EFFECT OF AMYGDALA KINDLING ON THE INVIVO RELEASE OF GABA AND 5-HT IN THE DORSAL RAPHE NUCLEUS IN FREELY MOVING RATS

Our laboratory has previously reported a significant subsensitivity to iontophoretically applied GABA (gamma-aminobutyric acid) in dorsal raphe neurons of amygdala-kindled rats. This subsensitivity was selective for GABA and persisted at least 3 months after the last kindled seizure. In the present series of experiments, we explored mechanisms by which kindling could result in persistent GABA sensitivity changes, using in vivo microdialysis to quantitate neurotransmitter [including GABA and 5-hydroxytryptamine (5-HT)] release in the dorsal raphe nucleus of awake. unrestrained amygdala-kindled rats. Depolarization-induced release of GABA is markedly increased in the dorsal raphe nucleus in amygdala-kindled animals. This change in depolarization-induced GABA release appeared to be graded, dependent upon the stage to which the animal is kindled.
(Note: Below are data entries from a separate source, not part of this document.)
(** What a finished round leaves behind. *)
Definition settled (s : knowledge) : Prop :=
  ∀ p, q_profile s = Some p →
  if isDeleting p then ¬ hasCleanup p ∧ ¬ hasMetrics p
  else hasMetrics p ∧ reports s p ∧
    c_Status <$> FindStatusCondition (tmp_Conditions p) TrafficManagerProfileConditionProgrammed =
      Some ConditionTrue.
Definition roundEnds (x : Result * option error) (s : knowledge) : Prop :=
  x.2 = None → settled s.
End protocol.

(** ** Safety *)

Lemma programs_same p p' atm :
  wanted p' = wanted p → objectKey p' = objectKey p → programs p atm → programs p' atm.
Proof. intros Hw Hk [Ht Hp]. split; [by rewrite Hk|by rewrite Hw]. Qed.
Lemma requests_same p p' atm :
  wanted p' = wanted p → objectKey p' = objectKey p → requests p atm → requests p' atm.
Proof.
  intros Hw Hk (Hp & Hl & q & dns & Hq & Hdns & Hn). split; [by eapply programs_same|].
  split; [done|]. exists q, dns. injection Hk as Hns Hname. rewrite Hns, Hname. done.
Qed.

Lemma programmedCondition_error p err :
  let c := programmedCondition p (Some err) in
  (c_Status c, c_Reason c) = verdict (asResponseError err).
Proof.
  unfold programmedCondition, verdict, azureerrors.IsConflict, azureerrors.IsClientError,
    azureerrors.IsThrottled, azureerrors.statusCode. simpl.
  change (Some err ≫= asResponseError) with (asResponseError err).
  destruct (asResponseError err) as [c|]; [|done].
  change azureerrors.StatusConflict with 409%Z. change azureerrors.StatusTooManyRequests with 429%Z.
  destruct (c =? 409)%Z; [done|].
  change azureerrors.StatusBadRequest with 400%Z. change azureerrors.StatusInternalServerError with 500%Z.
  by destruct ((400 <=? c)%Z && (c <? 500)%Z && negb (c =? 429)%Z).
Qed.
Lemma verdict_not_true code : (verdict code).1 ≠ ConditionTrue.
Proof. unfold verdict. by repeat case_match. Qed.

Section safety.
Context {util : ControllerUtil} {laws : ControllerUtilLaws}.
Context {fleetUtil : FleetUtil} {fleetLaws : FleetUtilLaws} (req : NamespacedName).
Local Abbreviation P := (profileProtocol req).

(** The profile in memory is the stored one with its defaults. *)
Record holds (m : TrafficManagerProfile) (s : knowledge) : Prop := {
  holds_key : objectKey m = req;
  holds_config : tmp_MonitorConfig m = Some (wanted m);
  holds_complete : defaulter.complete (wanted m);
  holds_stored : ∃ p, live s p ∧ tmp_ObjectMeta m = tmp_ObjectMeta p ∧
    tmp_ResourceGroup m = tmp_ResourceGroup p ∧ wanted m = wanted p;
}.
Definition updateEnds (x : Result * option error * TrafficManagerProfile) (s : knowledge) : Prop :=
  (∃ p, live s p) ∧ objectKey x.2 = req ∧ (x.1.2 = None → settled s).

(** A failed write leaves the profile live. *)
Lemma holds_ends m s r err : holds m s → is_Some err → updateEnds (r, err, m) s.
Proof.
  intros [Hk _ _ (p & Hl & _)] [e ->]. split; [by exists p|]. split; [done|]. done.
Qed.
Lemma holds_azureName m s : holds m s →
  ∃ p, live s p ∧ azureName p (tmp_ResourceGroup m) (GenerateAzureTrafficManagerProfileName m).
Proof.
  intros [_ _ _ (p & Hl & Hm & Hrg & _)]. exists p. split; [done|]. split; [done|].
  unfold GenerateAzureTrafficManagerProfileName. by rewrite Hm.
Qed.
Thus GABA release is increased in animals kindled to Stage 2 and even greater in animals kindled to Stage 5 seizures. The change in GABA release is also selective, since no consistent change in the release of other putative amino acid neurotransmitters or 5-HT was observed in these same animals. We hypothesize that this increase in depolarization-induced release of GABA in the amygdala-kindled animal underlies the development of subsensitivity to GABA in dorsal raphe neurons.